Tout comme le monde politique, l’économie commerciale s’organisait, plus qu’on ne l’a dit, autour de plusieurs pôles. Rouen était une réplique d’Anvers à l’ampleur de la place près ; trois-quarts de siècle après la découverte de l’Amérique, Bilbao soutenait encore la comparaison avec Séville en termes de trafic de marchandises ; Porto était aux côtés de Lisbonne une nouvelle tête de pont vers l’Europe et vers l’Amérique (voir le texte d’Amândio Barros dans ce volume). La présence de marchandises du monde entier dans des ports dits secondaires, comme ceux que nous venons de citer, ou encore à Saint-Malo, port mondial dès le XVIe siècle, qui organisait des circuits propres dans les îles britanniques et en Espagne, tout comme au Canada, en Afrique ou en Orient, peut constituer une autre base de réflexion19. Le caractère polycentrique et multilatéral du commerce européen se retrouve dans un cabotage national et international très actif, souvent sous-évalué20. De même, dans le nord de l’Europe à l’époque moderne, il existait plusieurs marchés importants pour la plupart des produits21. Multipolarité et encore interdépendance : les besoins en céréales de la Baltique aux Pays-Bas avaient de grandes conséquences sur la croissance des activités maritimes et sur l’organisation des échanges hollandais. Nombre de produits baltes étaient exportés vers la péninsule Ibérique. Et pour compenser ces exportations, les Pays-Bas importaient du sel et des vins de France et du Portugal22. L’Angleterre avait besoin, pour sa part, d’Amsterdam, de La Rochelle et de Cadix pour écouler ses pièces de draps, plus de 100 000 à la fin du XVIe siècle, la bonne santé économique de l’Angleterre dépendant tout à tour des exportations à ← 15 | 16 → destination du continent européen ou d’importations en provenant23. La recherche de travail était un autre facteur de mobilité entre ces différentes zones. Les Provinces-Unies étaient en la matière une zone fort attractive ; des ouvriers et des artisans allemands y étaient notamment employés. En Espagne, c’étaient les Français qui étaient attirés par les hauts salaires.
Autre facteur qui montre bien la fragilité de modèles de domination successive autour d’un seul pôle de commerce (notamment à partir des cycles vénitien, anversois, amsterdamois et londonien décrits par Fernand Braudel et repris dans la plupart des travaux jusqu’à aujourd’hui), l’économie commerciale s’organisait de façon privilégiée autour de binômes24. Bien qu’il ne s’agisse pas de nier la prééminence de certains pôles, la prise en considération de dynamiques synchroniques et des interactions entre centres économiques d’envergure différente est essentielle pour comprendre comment un port parvient à se hisser au-dessus des autres à une période donnée, tout comme l’est l’analyse des relations entre les grands hommes d’affaires et les acteurs de moindre importance auxquels ils sont liés : colporteurs, regrattiers, artisans, tout autant que détaillants ou grossistes.

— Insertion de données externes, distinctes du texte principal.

(* ===== verification/SessionsTheorems.v ===== *)
(** What is proved about the components over WebSockets and TLS: along every run
    what comes out of the servers is what was read from their clients, once and
    in order; what WSServer sends to its clients; what TLSClient carries in
    either direction. *)
From S2P Require Import Prelude Api Scheduler Process Pipes PipesTheorems Sinks SinksTheorems Io Servers ServersTheorems Clients ClientsTheorems Sessions.
From Stdlib Require Strings.String.
From Stdlib Require Import NArith ZArith Lia Strings.Byte.
From stdpp Require Import base list strings gmap relations.
Local Open Scope string_scope.
Local Open Scope list_scope.

(** * Reads, message by message *)

Fixpoint messages_from (id : N) (l : log) : list (list byte) :=
  match l with
  | [] => []
  | (i, m) :: l => if decide (i = id) then m :: messages_from id l else messages_from id l
  end.

Lemma messages_from_app id l1 l2 : messages_from id (l1 ++ l2) = messages_from id l1 ++ messages_from id l2.
Proof. induction l1 as [|[i m] l1 IH]; [done|]. simpl. destruct (decide _); simpl; by rewrite IH. Qed.

Lemma messages_from_none id l : (forall e, e ∈ l -> e.1 <> id) -> messages_from id l = [].
Proof.
  intros H. induction l as [|[i m] l IH]; [done|]. simpl.
  rewrite decide_False by (apply (H (i, m)); set_solver). apply IH. set_solver.
Qed.

(** The packets for the entries of a log. *)
Definition relayed_packets (l : log) : list FbpMessage := map (fun e => from_bytes e.2) l.

(** * Servers that relay

    A server as its clients and its consumer see it: the packets that it has
    output or is about to, what it has read from the clients that are connected,
    and the number of the next one. *)
Record Gateway : Type := mk_Gateway {
  gw_items : list FbpMessage;
  gw_seen : gmap N (list (list byte));
  gw_next : N
}.

(** Since [g0] the messages of [l] have been read and offered to the outport. *)
Record relayed (g0 : Gateway) (l : log) (g : Gateway) : Prop := mk_relayed {
  rl_items : gw_items g = gw_items g0 ++ relayed_packets l;
  rl_log : forall e, e ∈ l -> (e.1 < gw_next g)%N;
  rl_seen : forall id ms, gw_seen g !! id = Some ms -> ms = default [] (gw_seen g0 !! id) ++ messages_from id l;
  rl_old : forall id, is_Some (gw_seen g !! id) -> is_Some (gw_seen g0 !! id) \/ (gw_next g0 <= id)%N;
  rl_ids : forall id, is_Some (gw_seen g !! id) -> (id < gw_next g)%N;
  rl_next : (gw_next g0 <= gw_next g)%N
}.

Definition numbered (g : Gateway) : Prop := forall id, is_Some (gw_seen g !! id) -> (id < gw_next g)%N.

Lemma relayed_refl g : numbered g -> relayed g [] g.
Proof.
  intros H. split; try done.
  - by rewrite app_nil_r.
  - set_solver.
  - intros id ms ->. by rewrite app_nil_r.
  - intros id Hid. by left.
Qed.

(** Connections may go, and nothing else has happened. *)
Lemma relayed_less g0 l g g' :
  relayed g0 l g -> gw_items g' = gw_items g ->
  (forall id ms, gw_seen g' !! id = Some ms -> gw_seen g !! id = Some ms) -> (gw_next g <= gw_next g')%N ->
  relayed g0 l g'.
Proof.
  intros [Hi Hl Hs Ho Hid Hn] Hi' Hs' Hn'. split; [by rewrite Hi'|..].
  - intros e He%Hl. lia.
  - intros id ms H%Hs'. by apply Hs.
  - intros id [ms H%Hs']. apply Ho. by eexists.
  - intros id [ms H%Hs']. assert (id < gw_next g)%N by (apply Hid; by eexists). lia.
  - lia.
Qed.

(** A message has been read. *)
Lemma relayed_read g0 l g g' id ms data :
  relayed g0 l g -> gw_seen g !! id = Some ms -> gw_items g' = gw_items g ++ [from_bytes data] ->
  gw_seen g' = <[id := ms ++ [data]]> (gw_seen g) -> gw_next g' = gw_next g -> relayed g0 (l ++ [(id, data)]) g'.
Proof.
  intros [Hi Hl Hs Ho Hid Hn] Hms Hi' Hs' Hn'. assert (id < gw_next g)%N as Hlt by (apply Hid; by eexists). split.
  - unfold relayed_packets in *. rewrite Hi', Hi, map_app, <- app_assoc. done.
  - rewrite Hn'. intros e [He|He]%elem_of_app; [by apply Hl|]. by apply list_elem_of_singleton in He as ->.
  - rewrite Hs'. intros i x. rewrite messages_from_app, app_assoc. simpl. destruct (decide (id = i)) as [<-|Hne].
    + rewrite lookup_insert_eq. intros [= <-]. by rewrite (Hs _ _ Hms).
    + rewrite lookup_insert_ne by done. rewrite app_nil_r. apply Hs.
  - rewrite Hs'. intros i. destruct (decide (id = i)) as [<-|Hne]; [intros _; apply Ho; by eexists|].
    rewrite lookup_insert_ne by done. apply Ho.
  - rewrite Hs', Hn'. intros i. destruct (decide (id = i)) as [<-|Hne]; [done|].
    rewrite lookup_insert_ne by done. apply Hid.
  - by rewrite Hn'.
Qed.

(** A client has come. *)
Lemma relayed_accept g0 l g g' :
  numbered g0 -> relayed g0 l g -> gw_items g' = gw_items g -> gw_seen g' = <[gw_next g := []]> (gw_seen g) ->
  gw_next g' = (gw_next g + 1)%N -> relayed g0 l g'.
Proof.
  intros H0 [Hi Hl Hs Ho Hid Hn] Hi' Hs' Hn'. split; [by rewrite Hi'|..].
  - intros e He%Hl. lia.
  - rewrite Hs'. intros i x. destruct (decide (gw_next g = i)) as [<-|Hne].
    + rewrite lookup_insert_eq. intros [= <-]. rewrite messages_from_none, app_nil_r by (intros e He%Hl; lia).
      destruct (gw_seen g0 !! gw_next g) as [ms|] eqn:Hg; [|done].
      assert (gw_next g < gw_next g0)%N by (apply H0; by eexists). lia.
    + rewrite lookup_insert_ne by done. apply Hs.
  - rewrite Hs'. intros i. destruct (decide (gw_next g = i)) as [<-|Hne]; [by right|].
    rewrite lookup_insert_ne by done. apply Ho.
  - rewrite Hs', Hn'. intros i. destruct (decide (gw_next g = i)) as [<-|Hne]; [lia|].
    rewrite lookup_insert_ne by done. intros Hlt%Hid. lia.
  - lia.
Qed.

(** ** Sending without overtaking *)
Section outbox.
Context `{R : Rtrb}.

Definition box_items (b : Outbox) : list FbpMessage := sink_items (ob_out b) ++ ob_pending b.

(** Nothing can be overtaken by what is sent within the budget. *)
Definition orderly (b : Outbox) (ctx : NodeContext) : Prop := in_order b \/ remaining_budget ctx = 0%N.

Lemma wp_flush_orderly (f : frame Outbox) (Q : unit -> frame Outbox -> Prop) E :
  (forall b ctx w es, box_items b = box_items (fr_self f) -> orderly b ctx ->
     Q tt (mk_frame b ctx w es (fr_reads f))) -> wp flush Q E f.
Proof.
  intros HQ. apply wp_flush. cbv zeta. intros o es Hsent _. unfold flushed. apply HQ.
  - unfold box_items. simpl. destruct Hsent as [-> _ _ _ _]. by rewrite <- app_assoc, take_drop.
  - set (n := movable _ _ _) in *. pose proof (sent_room _ _ _ _ Hsent) as Hroom. rewrite length_take in Hroom.
    unfold orderly, in_order. simpl. destruct (decide (remaining_budget (fr_ctx f) - N.of_nat n = 0)%N); [by right|left].
    unfold n, movable in *. destruct (decide (length (ob_pending (fr_self f)) <= room (ob_out (fr_self f)))%nat).
    + left. apply drop_ge. lia.
    + right. rewrite Hroom. lia.
Qed.

Lemma wp_offer_packet m (f : frame Outbox) (Q : bool -> frame Outbox -> Prop) E :
  (forall sent b es, box_items b = box_items (fr_self f) ++ [m] -> in_order b ->
     Q sent (mk_frame b (fr_ctx f) (fr_work f) (fr_effects f ++ es) (fr_reads f))) ->
  in_order (fr_self f) -> wp (offer_packet m) Q E f.
Proof.
  intros HQ Hp. unfold offer_packet, box_items in *. apply wp_bind, wp_send; simpl.
  - intros Hroom o es [Hs Hc _ _ _] _. wp_run. destruct Hp as [Hp|]; [|lia].
    apply HQ; simpl; [by rewrite Hs, Hp, <- !app_assoc|by left].
  - intros Hroom o [Hs Hc _ _ _]. wp_run. rewrite <- (app_nil_r (fr_effects f)).
    apply HQ; simpl; [by rewrite Hs, app_nil_r, <- app_assoc|]. right. unfold room in *. simpl. by rewrite Hc, Hs, app_nil_r.
Qed.
End outbox.

(** ** Runs

    What the run of such a server needs to know of it: how it is seen, where its
    outport is, a property that its calls and the events around it preserve, and
    that all that a call does is to relay.  [gs_room] says that the numbers for
    clients suffice for one more call. *)
Section runs.
Context `{R : Rtrb}.

Class GatewayServer (C : Type) : Type := {
  gs_view : C -> Gateway;
  gs_box : lens C Outbox;
  gs_ok : list FbpMessage -> C -> Prop;
  gs_room : C -> Prop;
  gs_process : (nat -> Instant) -> proc C ProcessResult;
  gs_event : C -> list FbpMessage -> C -> list FbpMessage -> Prop;
  gs_items c : gw_items (gs_view c) = box_items (get gs_box c);
  gs_numbered given c : gs_ok given c -> numbered (gs_view c);
  gs_taken given c b : gs_ok given c ->
    gs_ok given (set gs_box b c) /\
    gs_view (set gs_box b c) = mk_Gateway (box_items b) (gw_seen (gs_view c)) (gw_next (gs_view c));
  gs_called clock given c ctx f r :
    gs_ok given c -> gs_room c -> call (gs_process clock) c ctx = Some (f, Some r) ->
    gs_ok given (fr_self f) /\ exists l, relayed (gs_view c) l (gs_view (fr_self f));
  gs_happens c given c' given' :
    gs_event c given c' given' -> gs_ok given c -> gs_ok given' c' /\ gs_view c' = gs_view c
}.

Context {C : Type} `{GS : GatewayServer C}.

(** A server, the packets that its RESP has been sent, and what its consumer has
    received. *)
Record GatewayRun : Type := mk_GatewayRun {
  gr_server : C;
  gr_given : list FbpMessage;
  gr_got : list FbpMessage
}.

Inductive gateway_step : GatewayRun -> GatewayRun -> Prop :=
| gateway_called clock c given got ctx f r :
    gs_room c -> call (gs_process clock) c ctx = Some (f, Some r) ->
    gateway_step (mk_GatewayRun c given got) (mk_GatewayRun (fr_self f) given got)
| gateway_happens c c' given given' got :
    gs_event c given c' given' -> gateway_step (mk_GatewayRun c given got) (mk_GatewayRun c' given' got)
| gateway_taken c given got m r :
    ring_pop (pes_sink (ob_out (get gs_box c))) = (Some m, r) ->
    gateway_step (mk_GatewayRun c given got)
      (mk_GatewayRun (set gs_box (mk_Outbox (set_sink r (ob_out (get gs_box c))) (ob_pending (get gs_box c))) c)
         given (got ++ [m])).

(** Nothing has happened yet. *)
Definition gateway_untouched (s : GatewayRun) : Prop :=
  gs_ok [] (gr_server s) /\ gw_seen (gs_view (gr_server s)) = ∅ /\ box_items (get gs_box (gr_server s)) = [] /\
  gr_given s = [] /\ gr_got s = [].

Record gateway_inv (s : GatewayRun) (l : log) : Prop := mk_gateway_inv {
  gi_ok : gs_ok (gr_given s) (gr_server s);
  gi_items : gr_got s ++ box_items (get gs_box (gr_server s)) = relayed_packets l;
  gi_log : forall e, e ∈ l -> (e.1 < gw_next (gs_view (gr_server s)))%N;
  gi_seen : forall id ms, gw_seen (gs_view (gr_server s)) !! id = Some ms -> ms = messages_from id l
}.

Lemma gateway_called_inv clock c given got ctx f r l :
  gateway_inv (mk_GatewayRun c given got) l -> gs_room c -> call (gs_process clock) c ctx = Some (f, Some r) ->
  exists l', gateway_inv (mk_GatewayRun (fr_self f) given got) (l ++ l').
Proof.
  intros [Hok Hi Hl Hs] Hroom Hcall. simpl in *.
  destruct (gs_called clock given c ctx f r Hok Hroom Hcall) as (Hok' & l' & [Ri Rl Rs Ro _ Rn]). rewrite !gs_items in Ri.
  exists l'. split; simpl; [done|..].
  - unfold relayed_packets in *. by rewrite Ri, map_app, app_assoc, Hi.
  - intros e [He%Hl|He]%elem_of_app; [lia|by apply Rl].
  - intros id ms Hms. rewrite (Rs _ _ Hms), messages_from_app. f_equal.
    destruct (gw_seen (gs_view c) !! id) as [ms0|] eqn:Hid; simpl; [by apply Hs|].
    symmetry. apply messages_from_none. intros e He%Hl <-. destruct (Ro e.1) as [[]|]; [by eexists|congruence|lia].
Qed.

Lemma gateway_step_inv s s' l : gateway_inv s l -> gateway_step s s' -> exists l', gateway_inv s' (l ++ l').
Proof.
  intros Hinv Hs. destruct Hs as [clock c given got ctx f r Hroom Hcall|c c' given given' got He|c given got m r Hpop].
  - by eapply gateway_called_inv.
  - exists []. rewrite app_nil_r. destruct Hinv as [Hok Hi Hl Hs]. simpl in *.
    destruct (gs_happens _ _ _ _ He Hok) as [Hok' Hv]. rewrite <- gs_items in Hi.
    split; simpl; rewrite <- ?gs_items, ?Hv; done.
  - exists []. rewrite app_nil_r. destruct Hinv as [Hok Hi Hl Hs]. simpl in *.
    set (b := mk_Outbox _ _). destruct (gs_taken given c b Hok) as [Hok' Hv].
    split; simpl; [done|rewrite <- gs_items|..]; rewrite Hv; try done. simpl.
    pose proof (ring_pop_items (pes_sink (ob_out (get gs_box c)))) as Hpi.
    pose proof (ring_pop_res (pes_sink (ob_out (get gs_box c)))) as Hpr. rewrite Hpop in Hpi, Hpr. simpl in *.
    rewrite <- Hi. unfold box_items, sink_items. simpl. rewrite Hpi.
    destruct (ring_items (pes_sink (ob_out (get gs_box c)))) as [|x rest]; [done|].
    simpl in *. injection Hpr as <-. by rewrite <- app_assoc.
Qed.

L’économie commerciale tendait en outre à être contrôlée de façon croissante par les ports, ce qui ne veut pas dire qu’elle n’ait pas eu des relais continentaux, ni même que les pôles de l’intérieur fussent systématiquement dirigés depuis les ports, l’analyse des relations avec l’hinterland étant, comme on le sait, fondamentale pour expliquer l’essor d’un centre portuaire25.
Mis à part la recherche de travail et la modification des circuits commerciaux, la religion constituait une des principales raisons des déplacements de groupes humains, des migrations juives ibériques aux XVe-XVIe siècles dans toute l’Europe, particulièrement méditerranéenne, ← 16 | 17 → à celle des huguenots vers les Provinces-Unies et les îles britanniques, surtout au cours de la période 1685-173026. Lorsqu’ils faisaient office de commerçants, ils organisaient depuis leur nouvelle implantation des réseaux ethniques qui transcendaient l’appartenance religieuse et luttaient contre les monopoles étatiques (texte de Filipa Ribeiro da Silva).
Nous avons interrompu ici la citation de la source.